The genius musical score by Iva Davies and Max Lambert deftly combines original music with powerful covers. Frank Sinatra’s All The Way is executed by an angel-winged, Same Same 25’er iOTA with his usual brilliance. At times the ethereal quality of his voice overshadows even the most beautiful dance. This is not a bad thing, iOTA’s presence is absolutely necessary, it’s difficult to imagine any other performer with his omnipresence.
Heaven, originally performed by the Talking Heads, undergoes sublime metamorphosis with iOTA at the helm.
Even in such dark times we all need love.
A cross dressing Reed Luplau and Officer, Simon Turner find love and more in the arms of one another.

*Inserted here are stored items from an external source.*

Lemma steps_throw {A} e : steps_in R (throw e : M W A).
Proof. intros w. reflexivity. Qed.

Lemma steps_gets {A} (f : W → A) : steps_in R (gets f).
Proof. intros w. reflexivity. Qed.

Lemma steps_bind {A B} (m : M W A) (k : A → M W B) :
  steps_in R m → (∀ a, steps_in R (k a)) → steps_in R (m ≫= k).
Proof.
  intros Hm Hk w. unfold mbind, M_bind. specialize (Hm w).
  destruct (m w) as [[a|e] w1]; simpl in *; [|done].
  etransitivity; [exact Hm | apply Hk].
Qed.

Lemma steps_catch {A} (m : M W A) : steps_in R m → steps_in R (catch m).
Proof. intros Hm w. unfold catch. specialize (Hm w). by destruct (m w). Qed.

Lemma steps_logged (m : M W unit) : steps_in R m → steps_in R (logged m).
Proof. intros Hm w. apply Hm. Qed.

Lemma steps_for_each {A} (l : list A) m :
  (∀ a, a ∈ l → steps_in R (m a)) → steps_in R (for_each l m).
Proof.
  induction l as [|a l IH]; intros Hm; simpl; [apply steps_ret|].
  apply steps_bind; [apply Hm; set_solver | intros _; apply IH; set_solver].
Qed.

Lemma steps_modify (f : W → W) : (∀ w, R w (f w)) → steps_in R (modify f).
Proof. intros Hf w. apply Hf. Qed.
End Steps.

#[export] Hint Resolve steps_ret steps_throw steps_gets steps_catch steps_logged : steps.

(** Walk a monadic program: binds, conditionals and matches are peeled, leaves
    go to the [steps] hints. *)
Ltac step_through :=
  repeat first
    [ progress intros
    | solve [eauto 4 with steps typeclass_instances]
    | match goal with
      | |- steps_in _ (_ ≫= _) => apply steps_bind
      | |- steps_in _ (logged _) => apply steps_logged
      | |- steps_in _ (catch _) => apply steps_catch
      | |- steps_in _ (for_each _ _) => apply steps_for_each
      end
    | match goal with |- steps_in _ (match ?x with _ => _ end) => destruct x end
    | match goal with |- steps_in _ (let _ := _ in _) => cbv zeta end ].

(** ** Lemmas on the iterator operations *)
Section IteratorLemmas.
Context {A : Type}.
Implicit Types (p : A → bool) (l : list A) (k : A → Z).

Lemma length_update_first p f l : length (update_first p f l) = length l.
Proof. induction l as [|x l IH]; simpl; [done|]. destruct (p x); simpl; congruence. Qed.

(** Where the elements of the updated list come from. *)
Lemma elem_of_update_first p f l y :
  y ∈ update_first p f l → y ∈ l ∨ ∃ x, x ∈ l ∧ p x = true ∧ y = f x.
Proof.
  induction l as [|x l IH]; simpl; [set_solver|].
  destruct (p x) eqn:Hp; rewrite elem_of_cons; intros [->|Hy].
  - right. exists x. set_solver.
  - left. set_solver.
  - left. set_solver.
  - destruct (IH Hy) as [?|(z & ? & ? & ?)]; [set_solver | right; exists z; set_solver].
Qed.

Lemma Forall_update_first (P : A → Prop) p f l :
  (∀ x, P x → p x = true → P (f x)) → Forall P l → Forall P (update_first p f l).
Proof.
  intros Hf HP. rewrite Forall_forall in HP |- *. intros y Hy.
  destruct (elem_of_update_first _ _ _ _ Hy) as [?|(x & ? & ? & ->)]; auto.
Qed.

Lemma map_update_first {B} (g : A → B) p f l :
  (∀ x, p x = true → g (f x) = g x) → map g (update_first p f l) = map g l.
Proof.
  intros Hg. induction l as [|x l IH]; simpl; [done|].
  destruct (p x) eqn:Hp; simpl; [by rewrite Hg | by rewrite IH].
Qed.

Lemma fmap_update_first {B} (g : A → B) p f l :
  (∀ x, p x = true → g (f x) = g x) → g <$> update_first p f l = g <$> l.
Proof. apply map_update_first. Qed.

Lemma update_first_ext p q f l :
  (∀ x, x ∈ l → p x = q x) → update_first p f l = update_first q f l.
Proof.
  induction l as [|x l IH]; intros Hpq; [done|]. simpl. rewrite (Hpq x) by (by left).
  destruct (q x); [done|]. f_equal. apply IH. intros y Hy. apply Hpq. by right.
Qed.

Lemma find_ext p q l : (∀ x, x ∈ l → p x = q x) → List.find p l = List.find q l.
Proof.
  induction l as [|x l IH]; intros Hpq; [done|]. simpl. rewrite (Hpq x) by (by left).
  destruct (q x); [done|]. apply IH. intros y Hy. apply Hpq. by right.
Qed.

Lemma find_update_first p f l :
  (∀ x, p x = true → p (f x) = true) →
  List.find p (update_first p f l) = f <$> List.find p l.
Proof.
  intros Hf. induction l as [|x l IH]; simpl; [done|].
  destruct (p x) eqn:Hp; simpl; [by rewrite Hf | by rewrite Hp].
Qed.

Lemma update_first_found p f l x :
  List.find p l = Some x → update_first p f l = update_first p (λ _, f x) l.
Proof.
  induction l as [|y l IH]; simpl; [done|]. destruct (p y); [by intros [= ->]|].
  intros Hx. by rewrite IH.
Qed.

Lemma find_update_first_other p q f l :
  (∀ x, p x = true → q x = false ∧ q (f x) = false) →
  List.find q (update_first p f l) = List.find q l.
Proof.
  intros Hf. induction l as [|x l IH]; simpl; [done|].
  destruct (p x) eqn:Hp; simpl.
  - destruct (Hf x Hp) as [-> ->]. done.
  - by rewrite IH.
Qed.

Lemma find_None_update_first p f l :
  List.find p l = None → update_first p f l = l.
Proof.
  induction l as [|x l IH]; simpl; [done|].
  destruct (p x); [done|]. intros H. by rewrite IH.
Qed.

Lemma find_Some_elem p l x : List.find p l = Some x → x ∈ l ∧ p x = true.
Proof. intros H%List.find_some. by rewrite list_elem_of_In. Qed.

Lemma find_is_Some p l x :
  x ∈ l → p x = true → ∃ y, List.find p l = Some y.
Proof.
  intros Hx Hp. destruct (List.find p l) eqn:Hf; [eauto|].
  eapply List.find_none in Hf; [|by apply list_elem_of_In]. congruence.
Qed.

Lemma elem_of_lfilter p l x : x ∈ List.filter p l ↔ x ∈ l ∧ p x = true.
Proof. rewrite !list_elem_of_In. apply List.filter_In. Qed.

Lemma lfilter_nil p l : (∀ x, x ∈ l → p x = false) → List.filter p l = [].
Proof.
  induction l as [|x l IH]; simpl; intros Hp; [done|].
  rewrite (Hp x); [apply IH; set_solver | set_solver].
Qed.

Lemma lfilter_app p l1 l2 :
  List.filter p (l1 ++ l2) = List.filter p l1 ++ List.filter p l2.
Proof. apply List.filter_app. Qed.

With restrained eroticism the pair move with the vigour of a last dance. Their intensity is collectively mirrored by the rest of the company against the words of the Psychedelic Furs’ Sister Europe.
The tumultuous affair between the ever-studious Intellectual (Connor Dowling) and the Street Girl (Chylie Cooper) seems shrouded in darkness, her imminent passing is never kept a secret.
We also need light. Something that doesn’t have to be taken too seriously even when there is a strong possibility that the end is near.
The Strong Man (Angus Woodyard), the Clown (Kalman Warhaft) and the Acrobat (Tracey Carrodus) provide us with just that. The circus troupe emphasises the transience of the place and its occupiers.
The choreography is viciously political and confronting at times; only emphasising the mercurial nature of Berlin and its good and bad times.
With a shower of bricks and destruction a new light begins to shine, the angel continues watching from above and Berlin begins all over again.
Graeme Murphy’s Berlin plays at the Theatre Royal, King Street Sydney, from 9 to 27 October 2007 before touring to the Playhouse at QPAC, Cnr Grey and Melbourne Streets, South Bank from 29 Nov to 8 Dec 2007.